WHAT IS NEEDED
Check each line of the material for "fuel" and report how many lines have it, with nothing added.

DATA IN THIS EXERCISE
Start of Block

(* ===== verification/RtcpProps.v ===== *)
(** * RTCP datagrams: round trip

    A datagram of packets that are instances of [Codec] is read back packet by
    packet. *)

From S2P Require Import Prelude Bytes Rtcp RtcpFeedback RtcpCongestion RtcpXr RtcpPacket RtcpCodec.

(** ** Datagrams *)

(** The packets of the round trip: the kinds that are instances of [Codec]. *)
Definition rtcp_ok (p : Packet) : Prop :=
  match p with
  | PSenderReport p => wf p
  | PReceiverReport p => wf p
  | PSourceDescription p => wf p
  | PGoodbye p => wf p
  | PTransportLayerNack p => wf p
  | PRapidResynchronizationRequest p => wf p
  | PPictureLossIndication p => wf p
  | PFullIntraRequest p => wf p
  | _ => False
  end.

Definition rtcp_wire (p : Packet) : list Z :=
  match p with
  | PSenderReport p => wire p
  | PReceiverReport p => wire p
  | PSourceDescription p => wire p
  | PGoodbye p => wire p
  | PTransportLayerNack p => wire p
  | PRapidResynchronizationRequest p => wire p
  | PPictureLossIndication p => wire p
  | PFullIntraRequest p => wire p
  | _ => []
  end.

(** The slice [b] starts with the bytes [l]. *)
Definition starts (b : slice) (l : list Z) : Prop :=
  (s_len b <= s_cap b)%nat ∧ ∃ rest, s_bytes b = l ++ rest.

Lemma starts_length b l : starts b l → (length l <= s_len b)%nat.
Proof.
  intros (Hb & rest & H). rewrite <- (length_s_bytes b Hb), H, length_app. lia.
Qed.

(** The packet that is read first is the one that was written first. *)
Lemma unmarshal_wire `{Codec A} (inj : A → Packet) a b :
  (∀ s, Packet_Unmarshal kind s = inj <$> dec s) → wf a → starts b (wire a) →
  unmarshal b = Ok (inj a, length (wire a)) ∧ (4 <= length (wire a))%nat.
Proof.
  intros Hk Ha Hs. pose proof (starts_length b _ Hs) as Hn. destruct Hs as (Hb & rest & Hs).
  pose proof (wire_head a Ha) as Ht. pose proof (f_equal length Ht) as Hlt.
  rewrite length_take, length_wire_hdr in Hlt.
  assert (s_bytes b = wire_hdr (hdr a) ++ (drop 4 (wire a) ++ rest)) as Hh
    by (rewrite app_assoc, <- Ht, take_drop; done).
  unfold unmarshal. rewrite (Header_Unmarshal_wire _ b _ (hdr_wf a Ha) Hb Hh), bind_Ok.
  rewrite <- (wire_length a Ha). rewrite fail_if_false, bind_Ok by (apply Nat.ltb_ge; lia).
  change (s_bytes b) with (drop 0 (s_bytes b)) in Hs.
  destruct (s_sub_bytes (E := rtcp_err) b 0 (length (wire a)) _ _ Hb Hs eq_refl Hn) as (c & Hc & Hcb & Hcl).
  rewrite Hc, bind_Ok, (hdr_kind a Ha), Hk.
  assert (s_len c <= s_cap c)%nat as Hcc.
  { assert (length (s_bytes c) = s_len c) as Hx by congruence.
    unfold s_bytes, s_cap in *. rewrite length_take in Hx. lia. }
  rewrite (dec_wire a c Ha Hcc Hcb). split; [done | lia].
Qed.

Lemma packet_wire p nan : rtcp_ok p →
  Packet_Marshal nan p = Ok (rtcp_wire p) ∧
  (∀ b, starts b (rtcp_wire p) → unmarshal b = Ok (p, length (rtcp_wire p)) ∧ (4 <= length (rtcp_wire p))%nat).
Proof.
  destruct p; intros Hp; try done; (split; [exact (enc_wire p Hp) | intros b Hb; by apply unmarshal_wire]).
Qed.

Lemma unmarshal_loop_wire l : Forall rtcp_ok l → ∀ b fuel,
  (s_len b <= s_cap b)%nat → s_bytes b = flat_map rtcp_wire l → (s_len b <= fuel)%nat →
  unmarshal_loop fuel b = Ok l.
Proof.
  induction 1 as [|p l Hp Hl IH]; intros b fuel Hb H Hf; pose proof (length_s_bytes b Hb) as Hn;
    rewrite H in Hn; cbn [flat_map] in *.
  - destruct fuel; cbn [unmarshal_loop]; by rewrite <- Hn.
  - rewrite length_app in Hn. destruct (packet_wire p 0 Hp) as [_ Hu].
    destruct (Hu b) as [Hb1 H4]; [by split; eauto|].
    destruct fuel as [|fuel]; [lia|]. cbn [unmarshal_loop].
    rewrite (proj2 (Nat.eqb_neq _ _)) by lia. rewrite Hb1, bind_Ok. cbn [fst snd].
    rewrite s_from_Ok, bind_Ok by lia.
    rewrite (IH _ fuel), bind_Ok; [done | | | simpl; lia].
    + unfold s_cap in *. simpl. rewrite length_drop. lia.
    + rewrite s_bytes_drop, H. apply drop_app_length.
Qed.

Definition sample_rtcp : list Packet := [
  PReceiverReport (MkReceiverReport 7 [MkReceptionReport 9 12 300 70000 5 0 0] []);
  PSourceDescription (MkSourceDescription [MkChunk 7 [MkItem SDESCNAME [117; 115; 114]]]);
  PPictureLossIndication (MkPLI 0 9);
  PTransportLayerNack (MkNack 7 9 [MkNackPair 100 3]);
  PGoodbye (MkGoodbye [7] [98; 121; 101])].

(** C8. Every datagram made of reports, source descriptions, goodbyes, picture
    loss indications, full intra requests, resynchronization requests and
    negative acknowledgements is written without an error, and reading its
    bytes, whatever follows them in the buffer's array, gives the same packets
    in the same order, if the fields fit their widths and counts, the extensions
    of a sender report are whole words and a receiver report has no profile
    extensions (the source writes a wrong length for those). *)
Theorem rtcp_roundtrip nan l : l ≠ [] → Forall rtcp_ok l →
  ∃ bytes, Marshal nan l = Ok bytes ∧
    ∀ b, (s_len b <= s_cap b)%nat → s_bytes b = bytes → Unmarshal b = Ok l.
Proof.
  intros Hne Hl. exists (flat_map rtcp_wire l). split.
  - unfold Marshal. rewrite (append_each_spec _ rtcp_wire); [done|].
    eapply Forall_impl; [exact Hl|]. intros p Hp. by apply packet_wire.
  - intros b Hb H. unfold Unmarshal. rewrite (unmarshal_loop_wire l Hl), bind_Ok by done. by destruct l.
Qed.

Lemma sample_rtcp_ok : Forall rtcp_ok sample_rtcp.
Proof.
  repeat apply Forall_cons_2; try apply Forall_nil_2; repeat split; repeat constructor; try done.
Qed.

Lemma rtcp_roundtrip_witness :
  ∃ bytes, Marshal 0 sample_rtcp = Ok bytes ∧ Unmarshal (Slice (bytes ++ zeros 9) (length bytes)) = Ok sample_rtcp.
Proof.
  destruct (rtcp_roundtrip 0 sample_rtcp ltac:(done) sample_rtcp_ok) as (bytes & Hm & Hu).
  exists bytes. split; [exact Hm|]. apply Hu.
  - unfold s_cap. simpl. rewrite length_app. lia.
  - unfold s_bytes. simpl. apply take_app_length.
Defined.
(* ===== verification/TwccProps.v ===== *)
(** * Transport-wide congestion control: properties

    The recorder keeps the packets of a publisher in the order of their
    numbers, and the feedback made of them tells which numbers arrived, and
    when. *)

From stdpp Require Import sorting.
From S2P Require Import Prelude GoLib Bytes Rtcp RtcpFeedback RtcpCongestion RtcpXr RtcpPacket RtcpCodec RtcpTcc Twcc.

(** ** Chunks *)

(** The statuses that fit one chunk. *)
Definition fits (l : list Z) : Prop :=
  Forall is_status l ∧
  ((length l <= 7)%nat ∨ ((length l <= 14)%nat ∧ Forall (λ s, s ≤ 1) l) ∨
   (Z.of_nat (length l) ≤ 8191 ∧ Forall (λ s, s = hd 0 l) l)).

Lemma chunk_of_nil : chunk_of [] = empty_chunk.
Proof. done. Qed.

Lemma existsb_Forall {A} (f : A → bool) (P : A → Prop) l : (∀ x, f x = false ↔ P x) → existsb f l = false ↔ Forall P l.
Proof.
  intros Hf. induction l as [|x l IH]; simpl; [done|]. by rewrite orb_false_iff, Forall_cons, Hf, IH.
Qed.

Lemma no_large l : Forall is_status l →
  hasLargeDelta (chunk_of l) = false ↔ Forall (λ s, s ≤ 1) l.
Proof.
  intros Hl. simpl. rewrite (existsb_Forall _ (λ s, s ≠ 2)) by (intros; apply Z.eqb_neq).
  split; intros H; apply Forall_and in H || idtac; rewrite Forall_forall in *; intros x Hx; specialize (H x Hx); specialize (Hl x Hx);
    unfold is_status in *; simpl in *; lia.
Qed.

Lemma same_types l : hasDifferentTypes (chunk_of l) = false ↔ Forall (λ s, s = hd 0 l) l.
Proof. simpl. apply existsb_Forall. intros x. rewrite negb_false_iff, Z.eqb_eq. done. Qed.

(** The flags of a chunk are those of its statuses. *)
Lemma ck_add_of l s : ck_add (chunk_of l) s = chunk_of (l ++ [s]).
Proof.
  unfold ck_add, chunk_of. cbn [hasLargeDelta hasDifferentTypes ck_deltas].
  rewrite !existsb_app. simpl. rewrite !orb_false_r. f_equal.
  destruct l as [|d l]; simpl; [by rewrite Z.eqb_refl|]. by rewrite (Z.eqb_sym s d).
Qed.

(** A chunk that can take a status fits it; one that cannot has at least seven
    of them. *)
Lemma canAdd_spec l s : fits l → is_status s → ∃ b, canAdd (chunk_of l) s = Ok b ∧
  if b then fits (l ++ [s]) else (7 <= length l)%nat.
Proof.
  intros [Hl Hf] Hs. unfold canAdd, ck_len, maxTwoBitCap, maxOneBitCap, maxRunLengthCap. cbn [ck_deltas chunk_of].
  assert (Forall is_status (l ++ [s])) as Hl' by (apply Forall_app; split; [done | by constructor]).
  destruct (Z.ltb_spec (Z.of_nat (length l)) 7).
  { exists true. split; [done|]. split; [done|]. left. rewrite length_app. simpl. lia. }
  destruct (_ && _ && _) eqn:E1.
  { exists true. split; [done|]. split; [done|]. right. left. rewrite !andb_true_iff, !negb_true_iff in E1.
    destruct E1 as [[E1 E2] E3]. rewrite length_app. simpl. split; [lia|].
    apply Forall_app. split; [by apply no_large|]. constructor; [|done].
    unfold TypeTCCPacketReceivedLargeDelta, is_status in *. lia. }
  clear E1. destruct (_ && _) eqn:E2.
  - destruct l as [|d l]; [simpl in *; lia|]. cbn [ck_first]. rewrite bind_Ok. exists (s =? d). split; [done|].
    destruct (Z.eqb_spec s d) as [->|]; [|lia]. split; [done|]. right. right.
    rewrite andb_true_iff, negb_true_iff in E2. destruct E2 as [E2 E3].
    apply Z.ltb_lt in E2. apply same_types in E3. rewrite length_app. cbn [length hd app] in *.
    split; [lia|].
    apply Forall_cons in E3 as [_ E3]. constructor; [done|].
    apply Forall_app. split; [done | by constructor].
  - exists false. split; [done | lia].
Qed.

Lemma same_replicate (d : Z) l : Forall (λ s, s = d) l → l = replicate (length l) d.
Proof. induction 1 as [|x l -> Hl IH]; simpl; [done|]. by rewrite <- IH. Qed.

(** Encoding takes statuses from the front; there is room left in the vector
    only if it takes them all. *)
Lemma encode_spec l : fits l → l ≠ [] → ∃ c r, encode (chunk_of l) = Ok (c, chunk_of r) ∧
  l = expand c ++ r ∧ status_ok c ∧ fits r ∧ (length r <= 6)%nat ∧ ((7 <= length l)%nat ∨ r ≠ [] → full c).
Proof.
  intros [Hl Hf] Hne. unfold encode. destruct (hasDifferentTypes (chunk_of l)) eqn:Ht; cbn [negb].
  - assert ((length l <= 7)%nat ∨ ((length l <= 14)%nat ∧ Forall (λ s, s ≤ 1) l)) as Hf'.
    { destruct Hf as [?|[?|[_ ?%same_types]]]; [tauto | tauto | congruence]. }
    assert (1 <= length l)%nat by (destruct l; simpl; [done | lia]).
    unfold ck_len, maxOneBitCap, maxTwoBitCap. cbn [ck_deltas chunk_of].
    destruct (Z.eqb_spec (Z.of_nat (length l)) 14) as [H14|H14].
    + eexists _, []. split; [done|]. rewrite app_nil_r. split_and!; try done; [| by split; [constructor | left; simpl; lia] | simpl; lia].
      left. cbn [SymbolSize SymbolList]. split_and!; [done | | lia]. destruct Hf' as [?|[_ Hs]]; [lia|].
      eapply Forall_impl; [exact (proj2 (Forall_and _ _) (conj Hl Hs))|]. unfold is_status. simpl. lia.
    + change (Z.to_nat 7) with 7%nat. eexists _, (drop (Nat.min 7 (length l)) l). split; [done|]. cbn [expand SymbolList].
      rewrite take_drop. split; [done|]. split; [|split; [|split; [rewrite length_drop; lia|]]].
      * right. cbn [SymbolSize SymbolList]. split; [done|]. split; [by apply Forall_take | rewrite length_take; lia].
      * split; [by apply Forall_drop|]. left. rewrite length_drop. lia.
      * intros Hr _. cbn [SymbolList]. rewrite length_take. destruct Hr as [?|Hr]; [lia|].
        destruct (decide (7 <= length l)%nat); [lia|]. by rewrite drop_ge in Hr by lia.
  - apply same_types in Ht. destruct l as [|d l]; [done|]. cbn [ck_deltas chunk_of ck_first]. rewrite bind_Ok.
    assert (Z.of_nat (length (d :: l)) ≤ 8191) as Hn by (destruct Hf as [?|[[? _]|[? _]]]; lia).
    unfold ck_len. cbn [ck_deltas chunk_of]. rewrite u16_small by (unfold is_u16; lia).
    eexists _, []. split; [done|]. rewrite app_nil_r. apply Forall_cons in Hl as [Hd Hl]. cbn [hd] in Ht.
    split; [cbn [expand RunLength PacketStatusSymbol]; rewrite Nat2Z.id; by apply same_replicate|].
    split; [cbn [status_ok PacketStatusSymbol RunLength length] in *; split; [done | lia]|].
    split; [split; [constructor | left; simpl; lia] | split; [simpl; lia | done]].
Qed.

End of Block

YOUR SOLUTION
7